Publisher John Gottschalk says quality drove the decision. "Our production facility and equipment are all choices we have made to achieve world-class quality standards for our papers and advertisers. With this selection we expect to be one of the finest-quality printed newspapers in the world."

The 18-reel, 250 foot-long press line will feature three folders, an automated color-register system and servo-controlled motors for each printing couple.

Meanwhile, the Columbus (Ohio) Dispatch opted to bolster its color-printing capabilities by ordering four ColorTop 6000 towers from TKS Inc. Scheduled to be delivered before this winter's critical holiday-advertising period, the towers will be added to four existing TKS presslines. They feature digital inking, as well as infeed and outfeed rollers for superior tension.

"We just found that we were running too much back-to-back four-color work and tying up press capacity," says Del Varney, director of production operations.


Morris Picks Digital Technology;
Saxotech Winds U.S. Client

Morris Communications Corp. will install editorial and ad-management systems from Digital Technology International at several of its dailies. Over a three-year period, the suite of software from the Orem, Utah, company will be installed at eight of Morris' 31 dailies, including its largest paper, The Florida Times-Union in Jacksonville. At seven of the eight papers, DT's systems will replace the Morris Publishing System, a self-designed editorial product that led Morris from mainframe to desktop systems in 1984-85.

"The Morris Publishing System has served us well for nearly 15 years," says President Will Morris. "We wanted a world-class system to take us into the new millennium."

The move comes following the dissolution of an earlier agreement between Morris and Danish software developer Saxotech (TechNews, November/December 1998, p. 27). Since then, Saxotech has sold an editorial-production system to the Daily Sentinel in Rome, N.Y., and opened a U.S. office in suburban Washington, D.C.

"We finally found a cross-platform solution that was full-featured, forward-looking, flexible, easy to maintain and, above all, user-friendly," says Daily Sentinel Publisher Stephen B. Waters.


Vendors Embrace Adobe's InDesign

The Quark Killer cometh. After years of speculation, a last-ditch takeover attempt and a not-so-secret preview at NAA's 1999 Newspaper Operations Super Conference, Adobe Systems Inc. has taken the wraps off InDesign, its long-anticipated challenge to Quark Inc.'s dominance in the high-end page-design market.
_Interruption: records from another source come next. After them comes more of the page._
(* ===== verification/Binder.v ===== *)
(** The parameter binder (c/driver/sqlite/statement_reader.c, statement_reader.h): the rows
    of a stream of record batches bound one after another to a prepared statement. *)
From stdpp Require Import base tactics list numbers option strings.
From Stdlib Require Import ZArith Lia.
From S2P Require Import Prelude CLib Buffer Schema SchemaView Array ArrayView ArrowFormat Adbc Utils Sqlite3.

(** * The parameter stream's callbacks

    Dispatch on who made the stream; the callbacks of a zeroed stream are null. *)
Section input.
  Context `{Libc}.

Definition stream_get_schema (out : ArrowSchema) : M (InputStream * ArrowSchema) unit :=
  stream ← gets fst;
  match stream with
  | StreamSingleBatch _ _ => SingleBatchArrayStreamGetSchema out
  | StreamForeign f =>
      if fst (fs_schema f) =? 0 then modify (fun p => (p.1, snd (fs_schema f)))
      else exit (fst (fs_schema f))
  | StreamReleased => undef
  | StreamReader r => match r : Empty_set with end
  end.
(** [get_next(stream, out)]: a successful call replaces [*out]. *)
Definition stream_get_next : M (InputStream * ArrowArray) unit :=
  stream ← gets fst;
  match stream with
  | StreamSingleBatch _ _ =>
      batch ← zoom fst_lens SingleBatchArrayStreamGetNext; modify (fun p => (p.1, batch))
  | StreamForeign f =>
      match fs_next f with
      | [] => modify (fun p => (p.1, set_array_release false p.2))
      | (code, batch) :: rest =>
          modify (fun p => (StreamForeign (mkForeign (fs_schema f) rest (fs_last_error f)), p.2)) ;;
          if code =? 0 then modify (fun p => (p.1, batch)) else exit code
      end
  | StreamReleased => undef
  | StreamReader r => match r : Empty_set with end
  end.
Definition stream_last_error (stream : InputStream) : option string :=
  match stream with
  | StreamForeign f => fs_last_error f
  | _ => None
  end.
Definition stream_release : M InputStream unit :=
  stream ← gets id;
  match stream with
  | StreamSingleBatch _ _ => SingleBatchArrayStreamRelease
  | StreamForeign _ => put StreamReleased
  | StreamReleased => undef
  | StreamReader r => match r : Empty_set with end
  end.
(** How often [get_next] can still yield a batch. *)
Definition stream_remaining (stream : InputStream) : nat :=
  match stream with
  | StreamSingleBatch _ batch => if ar_release batch then 1 else 0
  | StreamForeign f => length (fs_next f)
  | _ => 0
  end.
End input.

(** * The binder

    [bd_types] is the malloc'ed array, its entries indeterminate until written. *)
Record AdbcSqliteBinder := mkBinder {
  bd_schema : ArrowSchema;
  bd_params : InputStream;
  bd_types : option (list (option ArrowType));
  bd_array : ArrowArray;
  bd_batch : ArrowArrayView;
  bd_next_row : Z;
}.
Definition zero_binder : AdbcSqliteBinder :=
  mkBinder zero_schema StreamReleased None zero_array zero_view 0.
(** Sizes (LP64). *)
Definition sizeof_BasicArrayStreamPrivate := 96.
(** On the caller's stream and schema.  A product that wraps makes the loop over [arrays] leave
    its block. *)
Definition ArrowBasicArrayStreamInit (n_arrays : Z) : M (BasicArrayStream * ArrowSchema) unit :=
  if negb (malloc_ok sizeof_BasicArrayStreamPrivate) then exit ENOMEM else
  schema ← gets snd;
  modify (fun q => (q.1, moved_schema q.2)) ;;
  arrays ← (if 0 <? n_arrays then
    let size := to_unsigned 64 (n_arrays * sizeof_ArrowArray) in
    if malloc_ok (to_signed 64 size) then
      if size =? n_arrays * sizeof_ArrowArray
      then mret (Some (replicate (Z.to_nat n_arrays) indet_array)) else undef
    else zoom fst_lens ArrowBasicArrayStreamRelease ;; exit ENOMEM
  else mret None);
  modify (fun q => (BsLive (mkBasic schema n_arrays arrays 0), q.2)).

Definition ArrowBasicArrayStreamSetArray (i : Z) : M (BasicArrayStream * ArrowArray) unit :=
  q ← gets id;
  p ← lift_opt (private_data q.1);
  _ ← lift_opt (array_at p i);
  put (BsLive (put_array i q.2 p), moved_array q.2).

(** The local view is reset on every path. *)
Definition ArrowBasicArrayStreamValidate : M (BasicArrayStream * ArrowError) unit := fun q =>
  match private_data q.1 with
  | None => Undef
  | Some p =>
      match (ArrowArrayViewInitFromSchema (bs_schema p) ;;
             for_range 0 (bs_n_arrays p) (fun i =>
               a ← lift_opt (array_at p i);
               when (ar_release a) (ArrowArrayViewSetArray a))) (ArrowArrayViewReset, q.2) with
      | Ret _ (_, e) => Ret tt (q.1, e)
      | Exit c (_, e) => Exit c (q.1, e)
      | Undef => Undef
      | NoFuel => NoFuel
      end
  end.
End stream.

(** * Invariant *)
(** The block has a slot for every array, and the cursor stays in it. *)
Record basic_ok (p : BasicArrayStreamPrivate) : Prop := {
  bo_slots : zlen (default [] (bs_arrays p)) = bs_n_arrays p;
  bo_n : 0 <= bs_n_arrays p < 2 ^ 60;
  bo_cursor : 0 <= bs_arrays_i p <= bs_n_arrays p;
}.
Definition slots (p : BasicArrayStreamPrivate) : list ArrowArray := default [] (bs_arrays p).
(** The arrays that have not been served. *)
Definition pending (p : BasicArrayStreamPrivate) : list ArrowArray :=
  drop (Z.to_nat (bs_arrays_i p)) (slots p).
(** The stream of Adbc.v with the same schema and the same arrays to come. *)
Definition as_foreign (p : BasicArrayStreamPrivate) : InputStream :=
  StreamForeign (mkForeign (0, bs_schema p) (map (pair 0) (pending p)) ArrowBasicArrayStreamGetLastError).
(** The arrays a release would free. *)
Definition live : list ArrowArray -> list ArrowArray := filter (fun a => Is_true (ar_release a)).
Definition owned (p : BasicArrayStreamPrivate) : list ArrowArray := live (slots p).

(** ** Slots *)
Lemma basic_slots p : basic_ok p -> 0 < bs_n_arrays p -> bs_arrays p = Some (slots p).
Proof. intros [Hs _ _] Hn. unfold slots in *. destruct (bs_arrays p); [done|]. unfold zlen in Hs. simpl in Hs. lia. Qed.
Lemma array_at_slots p i : basic_ok p -> 0 <= i < bs_n_arrays p -> exists a, array_at p i = Some a /\ slots p !! Z.to_nat i = Some a.
Proof.
  intros Hok Hi. destruct (lookup_lt_is_Some_2 (slots p) (Z.to_nat i)) as [a Ha].
  { pose proof (bo_slots _ Hok). unfold slots, zlen in *. lia. }
  exists a. split; [|done]. unfold array_at. rewrite (basic_slots p) by (done || lia). cbn [mbind option_bind].
  by rewrite (proj2 (Z.leb_le 0 i)) by lia.
Qed.
Lemma slots_put i a p : slots (put_array i a p) = <[Z.to_nat i := a]> (slots p).
Proof. unfold slots, put_array. simpl. by destruct (bs_arrays p). Qed.
Lemma put_ok i a p : basic_ok p -> basic_ok (put_array i a p).
Proof.
  intros [Hs Hn Hc]. constructor; [|done..]. fold (slots (put_array i a p)). rewrite slots_put.
  unfold zlen in *. rewrite length_insert. exact Hs.
Qed.
Lemma pending_cons p a : basic_ok p -> slots p !! Z.to_nat (bs_arrays_i p) = Some a ->
  pending p = a :: pending (set_arrays_i (bs_arrays_i p + 1) (put_array (bs_arrays_i p) (moved_array a) p)).
Proof.
  intros [_ _ Hc] Ha. unfold pending, set_arrays_i. cbn [bs_arrays_i].
  change (slots (mkBasic ?s ?n ?l ?i)) with (default [] l).
  fold (slots (put_array (bs_arrays_i p) (moved_array a) p)). rewrite slots_put.
  replace (Z.to_nat (bs_arrays_i p + 1)) with (S (Z.to_nat (bs_arrays_i p))) by lia.
  rewrite (drop_S _ _ _ Ha). f_equal. by rewrite drop_insert_lt by lia.
Qed.
(** The arrays with a release callback, after a slot changed. *)
Definition if_live (a : ArrowArray) : list ArrowArray := if ar_release a then [a] else [].
Lemma live_cons a l : live (a :: l) = if_live a ++ live l.
Proof. unfold live. rewrite filter_cons. unfold if_live. by destruct (ar_release a). Qed.
Lemma live_insert (l : list ArrowArray) i a b : l !! i = Some b ->
  if_live b ++ live (<[i := a]> l) ≡ₚ if_live a ++ live l.
Proof.
  revert i. induction l as [|x l IH]; intros [|i] Hb; try done.
  - injection Hb as ->. simpl. rewrite !live_cons. apply Permutation_app_swap_app.
  - simpl. rewrite !live_cons, (Permutation_app_swap_app (if_live b)), (IH i Hb). apply Permutation_app_swap_app.
Qed.
Lemma owned_put i a b p : slots p !! Z.to_nat i = Some b ->
  if_live b ++ owned (put_array i a p) ≡ₚ if_live a ++ owned p.
Proof. intros Hb. unfold owned. rewrite slots_put. by apply live_insert. Qed.
Lemma release_arrays_spec p : basic_ok p -> forall fuel i, 0 <= i -> i + Z.of_nat fuel = bs_n_arrays p ->
  release_arrays fuel p i = Some (live (drop (Z.to_nat i) (slots p))).
Proof.
  intros Hok. induction fuel as [|fuel IH]; intros i Hi Hf; cbn [release_arrays].
  - rewrite drop_ge; [done|]. pose proof (bo_slots _ Hok). unfold slots, zlen in *. lia.
  - destruct (array_at_slots p i Hok) as (a & Ha & Hs); [lia|]. rewrite Ha. cbn [mbind option_bind].
    rewrite (IH (i + 1)) by lia. rewrite (drop_S _ _ _ Hs), live_cons.
    replace (Z.to_nat (i + 1)) with (S (Z.to_nat i)) by lia. unfold if_live. by destruct (ar_release a).
Qed.

(** * What the functions do *)
Section facts.
Context `{Libc}.

Lemma get_next_spec p out : basic_ok p ->
  match pending p with
  | [] => ArrowBasicArrayStreamGetNext (BsLive p, out) = Ret tt (BsLive p, moved_array out)
  | a :: rest => exists p', ArrowBasicArrayStreamGetNext (BsLive p, out) = Ret tt (BsLive p', a) /\
      basic_ok p' /\ pending p' = rest /\ bs_schema p' = bs_schema p /\ bs_n_arrays p' = bs_n_arrays p /\
      if_live a ++ owned p' ≡ₚ owned p
  end.
Proof.
  intros Hok. pose proof Hok as [Hs Hn Hc]. unfold ArrowBasicArrayStreamGetNext.
  destruct (decide (bs_arrays_i p = bs_n_arrays p)) as [He|He].
  - assert (pending p = []) as -> by (unfold pending; apply drop_ge; unfold slots, zlen in *; lia).
    cbv [mbind M_bind zoom gets id live_private mret M_ret]. simpl. by rewrite He, Z.eqb_refl.
  - destruct (array_at_slots p (bs_arrays_i p) Hok) as (a & Ha & Hsl); [lia|].
    rewrite (pending_cons p a Hok Hsl). set (p' := set_arrays_i _ _). exists p'. split_and!; [..|done|done|done|].
    + cbv [mbind M_bind zoom gets id live_private mret M_ret]. simpl.
      destruct (Z.eqb_spec (bs_arrays_i p) (bs_n_arrays p)); [done|]. rewrite Ha. simpl.
      by rewrite i64_ok by (apply in_i64_intro; unfold INT64_MIN, INT64_MAX; lia).
    + pose proof (put_ok (bs_arrays_i p) (moved_array a) p Hok) as [? _ _]. constructor; simpl in *; [done|done|lia].
    + exact (owned_put (bs_arrays_i p) (moved_array a) a p Hsl).
Qed.
Lemma set_array_spec p i a : basic_ok p -> 0 <= i < bs_n_arrays p -> exists p' old,
  ArrowBasicArrayStreamSetArray i (BsLive p, a) = Ret tt (BsLive p', moved_array a) /\ p' = put_array i a p /\
  slots p !! Z.to_nat i = Some old /\ basic_ok p' /\ if_live old ++ owned p' ≡ₚ if_live a ++ owned p.
Proof.
  intros Hok Hi. destruct (array_at_slots p i Hok Hi) as (old & Ha & Hs).
  exists (put_array i a p), old. split_and!; [|done|done|by apply put_ok|by apply owned_put].
  unfold ArrowBasicArrayStreamSetArray. cbv [mbind M_bind gets id lift_opt]. simpl. by rewrite Ha.
Qed.
Lemma release_spec p : basic_ok p -> ArrowBasicArrayStreamRelease (BsLive p) =
  Ret (if sc_release (bs_schema p) then Some (bs_schema p) else None, owned p) BsReleased.
Proof.
  intros Hok. pose proof (bo_n _ Hok). unfold ArrowBasicArrayStreamRelease. cbv [mbind M_bind gets id lift_opt].
  by rewrite (release_arrays_spec p Hok) by lia.
Qed.
Lemma basic_init_spec n st schema q : 0 <= n -> ArrowBasicArrayStreamInit n (st, schema) = Ret tt q ->
  exists p, q = (BsLive p, moved_schema schema) /\ basic_ok p /\ bs_schema p = schema /\ bs_n_arrays p = n /\
    bs_arrays_i p = 0 /\ owned p = [].
Proof.
  intros Hn. unfold ArrowBasicArrayStreamInit. destruct (malloc_ok sizeof_BasicArrayStreamPrivate); [|done].
  cbv [negb mbind M_bind gets modify mret M_ret fst snd]. unfold sizeof_ArrowArray. destruct (Z.ltb_spec 0 n) as [Hp|Hp].
  - destruct (malloc_ok _); [|by destruct (zoom _ _ _)].
    destruct (Z.eqb_spec (to_unsigned 64 (n * 80)) (n * 80)) as [He|He]; [|done].
    assert (n * 80 < 2 ^ 64) by (rewrite <- He; unfold to_unsigned; apply Z.mod_pos_bound; lia).
    intros [= <-]. eexists. split; [done|]. split_and!; try done.
    + constructor; simpl; [unfold zlen; rewrite length_replicate; lia|lia|lia].
    + unfold owned, slots. simpl. generalize (Z.to_nat n). clear. induction n as [|n IH]; [done|exact IH].
  - intros [= <-]. eexists. split; [done|]. split_and!; try done. constructor; simpl; [unfold zlen; simpl; lia|lia|lia].
Qed.

(** What a client does with a stream of [n] slots: it fills empty slots with arrays that hold
    their release callback, and asks for the next array, in any order.  The lists are the arrays
    put in and the arrays obtained. *)
Inductive basic_session (schema : ArrowSchema) (n : Z) :
    BasicArrayStreamPrivate -> list ArrowArray -> list ArrowArray -> Prop :=
| SessionInit st p moved :
    ArrowBasicArrayStreamInit n (st, schema) = Ret tt (BsLive p, moved) ->
    basic_session schema n p [] []
| SessionSet p p' i a old moved given served :
    basic_session schema n p given served ->
    ar_release a = true -> 0 <= i < n -> array_at p i = Some old -> ar_release old = false ->
    ArrowBasicArrayStreamSetArray i (BsLive p, a) = Ret tt (BsLive p', moved) ->
    basic_session schema n p' (a :: given) served
| SessionNext p p' out a given served :
    basic_session schema n p given served ->
    ArrowBasicArrayStreamGetNext (BsLive p, out) = Ret tt (BsLive p', a) ->
    basic_session schema n p' given (if_live a ++ served).
Lemma content_type c : content_ok c -> leaf_type (type_of c).
Proof. destruct c; [by left|by right]. Qed.
Lemma content_data_size c : content_ok c -> data_size (type_of c) (rows c) <= zlen (data_of c).
Proof.
  unfold rows. destruct c as [t ws|ts]; simpl; rewrite zlen_map.
  - intros Ht. rewrite zlen_word_bytes. destruct Ht as [-> | ->]; simpl; lia.
  - intros _. rewrite zlen_offset_bytes. pose proof (zlen_nonneg ts). destruct (_ =? 0); lia.
Qed.
Lemma content_rows c b : content_ok c -> buffer_ok b -> buf_content b = data_of c -> 0 <= rows c < 2 ^ 48.
Proof.
  intros _ Hok Hc. split; [apply zlen_nonneg|]. destruct (content_bound b _ Hok Hc) as [_ Hn]. unfold rows.
  destruct c as [t ws|ts]; simpl in *; rewrite zlen_map.
  - rewrite zlen_word_bytes in Hn. pose proof (zlen_nonneg ws). lia.
  - rewrite zlen_offset_bytes in Hn. pose proof (zlen_nonneg ts). lia.
Qed.
Lemma viewed_finished c a v : viewed c a v -> finished c a /\ fits c v.
Proof.
  intros (bm & b1 & b2 & s0 & s1 & d2 & s2 & -> & ? & ? & ? & ? & ? & -> & ? & ? & ? & ?). split.
  - by exists bm, b1, b2.
  - by repeat eexists.
Qed.
Lemma fits_leaf c v : fits c v -> leaf_view (type_of c) v.
Proof. intros (a & d0 & d1 & d2 & s0 & s1 & s2 & -> & _). by repeat eexists. Qed.
Lemma sized_fits c a : content_ok c -> fits c (sized_view (type_of c) a (rows c)).
Proof.
  intros Hc. pose proof (content_data_size c Hc). pose proof (zlen_nonneg (texts_of c)).
  do 7 eexists. split_and!; [done|lia..].
Qed.

Section views.
Context `{Libc} `{!LibcBound}.

Lemma wp_set_view_length t v e n Q E : leaf_type t -> leaf_view t v -> 0 <= n < 2 ^ 48 ->
  Q tt (sized_view t (av_array v) n, e) -> wp (set_view_length n) Q E (v, e).
Proof.
  intros Ht Hv Hn HQ. unfold set_view_length. apply wp_bind, wp_gets, wp_bind. cbn [fst].
  eapply wp_lift_opt; [by apply leaf_set_length|]. unfold on_av. by apply wp_modify.
Qed.
(** One buffer of the check. *)
Lemma validity_size valid bm : validity valid bm -> buf_data (bm_buffer bm) = None /\ count_null valid = 0 \/
  is_Some (buf_data (bm_buffer bm)) /\ 0 < count_null valid /\ bitmap_ok bm /\ bitmap_bits bm = valid /\
  buf_size_bytes (bm_buffer bm) = _ArrowBytesForBits (zlen valid).
Proof.
  intros [[-> Hc]|(Hok & Hb & Hc)]; [by left|]. right. split_and!; [by eapply bits_block|done..|].
  rewrite (bmok_bytes _ Hok). by rewrite (bits_size bm valid).
Qed.

(** What the check does for a buffer of a leaf. *)
Definition check_buffer (a : ArrowArray) (i : Z) : M VE unit :=
  v ← gets fst;
  data ← lift_opt (ar_buffers a !! Z.to_nat i);
  if bool_decide (ly_buffer_type (av_layout v) !! Z.to_nat i = Some BUFFER_VALIDITY) &&
     (ar_null_count a =? 0) && bool_decide (data = None)
  then mret tt else
  p ← lift_opt (ar_private a);
  let expected_size := bv_size_bytes (buffer_view v i) in
  let actual_size := buf_size_bytes (view (buffer_lens i) p) in
  if actual_size <? expected_size
  then view_invalid "Expected buffer %d to size >= %ld bytes but found buffer with %ld bytes"
         [AInt i; AInt expected_size; AInt actual_size]
  else mret tt.
Lemma check_buffer_fits c a v e E i : content_ok c -> finished c a -> fits c v -> 0 <= i < n_buffers (type_of c) ->
  wp (check_buffer a i) (fun _ q => q = (v, e)) E (v, e).
Proof.
  intros Hc (bm & b1 & b2 & -> & Hok1 & Hok2 & Hc1 & Hc2 & Hv) (x & d0 & d1 & d2 & s0 & s1 & s2 & -> & Hf0 & Hf1 & Hf2) Hi.
  destruct (content_bound b1 _ Hok1 Hc1) as [Hs1 _]. pose proof (prefix_length _ _ Hc2) as Hs2.
  pose proof (zlen_buf_content b2 Hok2) as Hz2. unfold check_buffer. apply wp_bind, wp_gets. cbn [fst].
  assert (i = 0 \/ i = 1 \/ i = 2 /\ type_of c = TYPE_STRING) as Hcase.
  { destruct (decide (i = 0)); [by left|]. destruct (decide (i = 1)); [by right; left|]. right; right.
    destruct (content_type c Hc) as [[Ht | Ht] | Ht]; rewrite Ht in Hi; simpl in Hi; [lia..|]. by split; [lia|]. }
  destruct Hcase as [-> |[-> |[-> Ht]]]; apply wp_bind; (eapply wp_lift_opt; [reflexivity|]).
  - cbn [leaf_array ar_null_count av_layout]. destruct (validity_size _ _ Hv) as [[-> ->]|([l Hl] & _ & _ & _ & Hsz)].
    + rewrite !bool_decide_true by by destruct (content_type c Hc) as [[-> | ->] | ->]. by apply wp_ret.
    + rewrite Hl, (bool_decide_false (Some l = None)), andb_false_r by done. apply wp_bind, wp_ret.
      cbn [buffer_view av_buffer_views]. change (buf_size_bytes (view (buffer_lens 0) _)) with (buf_size_bytes (bm_buffer bm)).
      rewrite Hsz. change (bv_size_bytes _) with s0. rewrite (proj2 (Z.ltb_ge _ _)) by exact Hf0. by apply wp_ret.
  - rewrite (bool_decide_false (_ !! _ = _)) by by destruct (content_type c Hc) as [[-> | ->] | ->].
    apply wp_bind, wp_ret. change (buf_size_bytes (view (buffer_lens 1) _)) with (buf_size_bytes b1).
    change (bv_size_bytes _) with s1. rewrite (proj2 (Z.ltb_ge _ _)) by lia. by apply wp_ret.
  - rewrite (bool_decide_false (_ !! _ = _)) by by rewrite Ht.
    apply wp_bind, wp_ret. change (buf_size_bytes (view (buffer_lens 2) _)) with (buf_size_bytes b2).
    change (bv_size_bytes _) with s2. unfold zlen in Hf2, Hz2. rewrite (proj2 (Z.ltb_ge _ _)) by lia. by apply wp_ret.
Qed.
Lemma check_leaf c a sl v e E : content_ok c -> finished c a -> leaf_view (type_of c) v -> (sl = true \/ fits c v) ->
  wp (ArrowArrayCheckInternalBufferSizes sl a) (fun _ q => fits c q.1) E (v, e).
Proof.
  intros Hc Hf Hv Hsl. pose proof Hf as (bm & b1 & b2 & Ha & Hok1 & _ & Hc1 & _).
  pose proof (content_rows c b1 Hc Hok1 Hc1) as Hn. pose proof (content_type c Hc) as Ht.
  assert (wp (when sl (n ← i64 (0 + rows c); set_view_length n) ;;
              for_range 0 (n_buffers (type_of c)) (check_buffer a) ;; mret tt) (fun _ q => fits c q.1) E (v, e)) as Hw.
  { apply wp_bind.
    assert (wp (when sl (n ← i64 (0 + rows c); set_view_length n)) (fun _ q => fits c q.1) E (v, e)) as Hlen.
    { destruct sl; [|by destruct Hsl; [|apply wp_ret]].
      apply wp_bind, wp_i64; [unfold INT64_MIN, INT64_MAX; lia|]. rewrite Z.add_0_l.
      eapply wp_set_view_length; [exact Ht|exact Hv|done|]. by apply sized_fits. }
    eapply wp_conseq; [exact Hlen| |done]. intros [] [v' e'] Hfit. cbn [fst] in Hfit. apply wp_bind.
    eapply wp_conseq; [apply (wp_for_loop (fun _ q => q = (v', e')) _ 0 _ E)| |done]; [done| |].
    - intros i q Hi ->. eapply check_buffer_fits; [done..|]. rewrite Z2Nat.id in Hi; [lia|].
      by destruct Ht as [[-> | ->] | ->].
    - intros [] q ->. by apply wp_ret. }
  subst a. exact Hw.
Qed.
Adobe InDesignCode-named K2 during development, InDesign features tight integration with such other Adobe products as Photoshop and Illustrator. It also supports files initially created in Quark, PageMaker and Adobe's Portable Document Format. The $699 application is built using a modular code base that allows third-party developers to add features and build custom-publishing applications (see What Next, p. 34).

Among the first newspaper vendors with plans to integrate InDesign into their systems are: Baseview Products Inc. of Ann Arbor, Mich.; Digital Technology Inter-national of Orem, Utah; Managing Editor Inc. of Jenkintown, Pa.; and System Integrators Inc. of Sacramento. Suppliers touted InDesign's object-oriented interface and the newspaper industry's familiarity with other Adobe products.

Quark, meanwhile, isn't taking the Adobe challenge lightly. Along with improving its customer-service operations, the privately held Denver company launched a separate marketing company that will integrate its core QuarkXPress and Quark Publishing System products with third-party software to provide end-to-end publishing solutions (see coverage of Quark's recent moves on p. 26).